WORK REQUIRED -> Starting with the line that contains "- subst j. rewrite" and stopping after the line that contains "set (owned := seq", copy the entries below exactly. Include nothing else.

EXERCISE DATA ->
•••••
Lemma owns_lt t A i b : Rep t A → owns (entry_list t) A i b → b < BLOB_BLOCKS.
Proof.
  intros H (e & a & He & Ha & Hin). eapply entry_rel_region; [|done].
  by eapply Forall2_lookup_lr; [apply (rep_entries _ _ H)|..].
Qed.

Lemma owns_insert es A i e a j b :
  i < length es → i < length A →
  owns (<[i:=e]> es) (<[i:=a]> A) j b ↔
    if decide (i = j) then in_region e a b else owns es A j b.
Proof.
  intros Hes HA. unfold owns. case_decide as Hij.
  - subst j. rewrite (list_lookup_insert_eq es), (list_lookup_insert_eq A) by done. split.
    + intros (e' & a' & ? & ? & ?). by simplify_eq.
    + intros Hin. by exists e, a.
  - by rewrite (list_lookup_insert_ne es), (list_lookup_insert_ne A) by done.
Qed.

(** ** Counting blocks *)

Definition blocks_owned (es : list PhysicalEntry) (A : LogicalTable) (i : nat) : list nat :=
  match es !! i, A !! i with
  | Some e, Some a => seq (Z.to_nat (pe_offset e)) (entry_blocks a)
  | _, _ => []
  end.

Lemma elem_of_blocks_owned es A i b : b ∈ blocks_owned es A i ↔ owns es A i b.
Proof.
  unfold blocks_owned, owns, in_region.
  destruct (es !! i) as [e|], (A !! i) as [a|];
    rewrite ?elem_of_seq, ?elem_of_nil; naive_solver.
Qed.

Lemma sum_entry_blocks es A :
  length es = length A →
  sum_list (length <$> (blocks_owned es A <$> seq 0 (length A))) = used_blocks A.
Proof.
  intros Hl. unfold used_blocks. f_equal. apply list_eq. intros i.
  rewrite !list_lookup_fmap.
  destruct (decide (i < length A)) as [Hi|Hi].
  - rewrite lookup_seq_lt by done. simpl. unfold blocks_owned.
    destruct (lookup_lt_is_Some_2 A i Hi) as [a Ha].
    destruct (lookup_lt_is_Some_2 es i) as [e He]; [by rewrite Hl|].
    rewrite He, Ha. simpl. by rewrite length_seq.
  - rewrite (lookup_ge_None_2 A) by lia. by rewrite lookup_seq_ge by lia.
Qed.

Lemma length_bind_sum {B C} (f : B → list C) (l : list B) :
  length (l ≫= f) = sum_list (length <$> (f <$> l)).
Proof. induction l as [|x l IH]; [done|]. csimpl. by rewrite length_app, IH. Qed.

(** Free blocks and the blocks of the entries add up to the memory. *)
Lemma free_count_used_blocks t A :
  Rep t A →
  free_count (used_block_tracking_memory t) BLOB_BLOCKS + used_blocks A = BLOB_BLOCKS.
Proof.
  intros H. set (free b := block_free (used_block_tracking_memory t) b = true).
  set (owned := seq 0 (length A) ≫= blocks_owned (entry_list t) A).
  assert (filter (λ b, ¬ free b) (seq 0 BLOB_BLOCKS) ≡ₚ owned) as Hperm.
  { apply NoDup_Permutation.
    - apply list.NoDup_filter, NoDup_seq.
    - apply NoDup_bind; [|intros i _|apply NoDup_seq].
      + intros i j b _ _. rewrite !elem_of_blocks_owned. by eapply rep_disjoint.
      + unfold blocks_owned. repeat case_match; auto using NoDup_seq, NoDup_nil_2.
    - intros b. unfold owned. rewrite list_elem_of_filter, elem_of_seq, list_elem_of_bind.
      setoid_rewrite elem_of_blocks_owned. setoid_rewrite elem_of_seq. split.
      + intros [Hf Hb]. apply not_true_is_false in Hf.
        apply (rep_block_free t A) in Hf as [i Hi]; [|done|lia].
        exists i. split; [done|]. destruct Hi as (e & a & _ & Ha & _).
        apply lookup_lt_Some in Ha. lia.
      + intros (i & Hi & _). pose proof (owns_lt _ _ _ _ H Hi). split; [|lia].
        unfold free. by rewrite (proj2 (rep_block_free t A b H ltac:(lia))) by eauto. }
  assert (length owned = used_blocks A) as Hlen.
  { unfold owned. rewrite <- (sum_entry_blocks (entry_list t) A).
    - apply length_bind_sum.
    - by rewrite (rep_entry_list_length _ _ H), (rep_length _ _ H). }
  rewrite <- Hlen, <- Hperm. unfold free_count. subst free.
  rewrite <- length_app. trans (length (seq 0 BLOB_BLOCKS)); [|apply length_seq].
  apply Permutation_length, filter_app_complement.
Qed.

(** ** Replacing one entry

    The obligation every mutating operation discharges: outside the old and
    the new region of entry [i] nothing changes; the new region is owned by
    nobody else and marked used; what is given back is marked free and
    zeroed. *)

#[global] Instance in_region_dec e a b : Decision (in_region e a b).
Proof. unfold in_region. apply _. Defined.

Section replace.
Variables (t t' : PhysicalTable) (A : LogicalTable) (i : nat).
Variables (e e' : PhysicalEntry) (a a' : option LogicalEntry).
Hypothesis HR : Rep t A.
Hypothesis He : entry_list t !! i = Some e.
Hypothesis Ha : A !! i = Some a.
Hypothesis Hlist : entry_list t' = <[i:=e']> (entry_list t).
Hypothesis Hwords : words_wf (used_block_tracking_memory t').
Hypothesis Hlen : length (key_data_memory t') = length (key_data_memory t).
Hypothesis Hrel : entry_rel (key_data_memory t') e' a'.
Hypothesis Hother : ∀ b, in_region e' a' b → ∀ j, j ≠ i → ¬ owns (entry_list t) A j b.
Hypothesis Hnew : ∀ b, in_region e' a' b →
  Tracker.get (used_block_tracking_memory t') b = Some true.
Hypothesis Hold : ∀ b, in_region e a b → ¬ in_region e' a' b →
  Tracker.get (used_block_tracking_memory t') b = Some false ∧
  ∀ k, k < 8 → key_data_memory t' !! (8 * b + k) = Some 0%Z.
Hypothesis Hsame : ∀ b, b < BLOB_BLOCKS → ¬ in_region e a b → ¬ in_region e' a' b →
  Tracker.get (used_block_tracking_memory t') b
    = Tracker.get (used_block_tracking_memory t) b ∧
  ∀ k, k < 8 → key_data_memory t' !! (8 * b + k) = key_data_memory t !! (8 * b + k).

Lemma replace_owns j b :
  owns (entry_list t') (<[i:=a']> A) j b ↔
    if decide (i = j) then in_region e' a' b else owns (entry_list t) A j b.
Proof using He Ha Hlist.
  rewrite Hlist. apply owns_insert; by eapply lookup_lt_Some.
Qed.

Lemma replace_old b : in_region e a b → owns (entry_list t) A i b.
Proof using He Ha. intros H. by exists e, a. Qed.

Lemma replace_entries : Forall2 (entry_rel (key_data_memory t')) (entry_list t') (<[i:=a']> A).
Proof using All.
  apply Forall2_same_length_lookup_2.
  { rewrite Hlist, !length_insert. by rewrite (rep_entry_list_length _ _ HR), (rep_length _ _ HR). }
  intros j x y. rewrite Hlist. destruct (decide (i = j)) as [<-|Hij].
  - rewrite (list_lookup_insert_eq (entry_list t)) by (by eapply lookup_lt_Some).
    rewrite (list_lookup_insert_eq A) by (by eapply lookup_lt_Some).
    intros. by simplify_eq.
  - rewrite (list_lookup_insert_ne (entry_list t)), (list_lookup_insert_ne A) by done.
    intros Hx Hy. pose proof (Forall2_lookup_lr _ _ _ _ _ _ (rep_entries _ _ HR) Hx Hy) as Hxy.
    eapply entry_rel_mem_ext; [|done]. intros b k Hb Hk.
    assert (owns (entry_list t) A j b) as Hj by (by exists x, y).
    apply Hsame; [by eapply owns_lt| | |done].
    + intros Hi%replace_old. apply Hij. by eapply (rep_disjoint _ _ HR).
    + intros Hi. by eapply Hother.
Qed.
•••••
TASK RESULT ->
  - subst j. rewrite (list_lookup_insert_eq es), (list_lookup_insert_eq A) by done. split.
    + intros (e' & a' & ? & ? & ?). by simplify_eq.
    + intros Hin. by exists e, a.
  - by rewrite (list_lookup_insert_ne es), (list_lookup_insert_ne A) by done.
Qed.

(** ** Counting blocks *)

Definition blocks_owned (es : list PhysicalEntry) (A : LogicalTable) (i : nat) : list nat :=
  match es !! i, A !! i with
  | Some e, Some a => seq (Z.to_nat (pe_offset e)) (entry_blocks a)
  | _, _ => []
  end.

Lemma elem_of_blocks_owned es A i b : b ∈ blocks_owned es A i ↔ owns es A i b.
Proof.
  unfold blocks_owned, owns, in_region.
  destruct (es !! i) as [e|], (A !! i) as [a|];
    rewrite ?elem_of_seq, ?elem_of_nil; naive_solver.
Qed.

Lemma sum_entry_blocks es A :
  length es = length A →
  sum_list (length <$> (blocks_owned es A <$> seq 0 (length A))) = used_blocks A.
Proof.
  intros Hl. unfold used_blocks. f_equal. apply list_eq. intros i.
  rewrite !list_lookup_fmap.
  destruct (decide (i < length A)) as [Hi|Hi].
  - rewrite lookup_seq_lt by done. simpl. unfold blocks_owned.
    destruct (lookup_lt_is_Some_2 A i Hi) as [a Ha].
    destruct (lookup_lt_is_Some_2 es i) as [e He]; [by rewrite Hl|].
    rewrite He, Ha. simpl. by rewrite length_seq.
  - rewrite (lookup_ge_None_2 A) by lia. by rewrite lookup_seq_ge by lia.
Qed.

Lemma length_bind_sum {B C} (f : B → list C) (l : list B) :
  length (l ≫= f) = sum_list (length <$> (f <$> l)).
Proof. induction l as [|x l IH]; [done|]. csimpl. by rewrite length_app, IH. Qed.

(** Free blocks and the blocks of the entries add up to the memory. *)
Lemma free_count_used_blocks t A :
  Rep t A →
  free_count (used_block_tracking_memory t) BLOB_BLOCKS + used_blocks A = BLOB_BLOCKS.
Proof.
  intros H. set (free b := block_free (used_block_tracking_memory t) b = true).
  set (owned := seq 0 (length A) ≫= blocks_owned (entry_list t) A).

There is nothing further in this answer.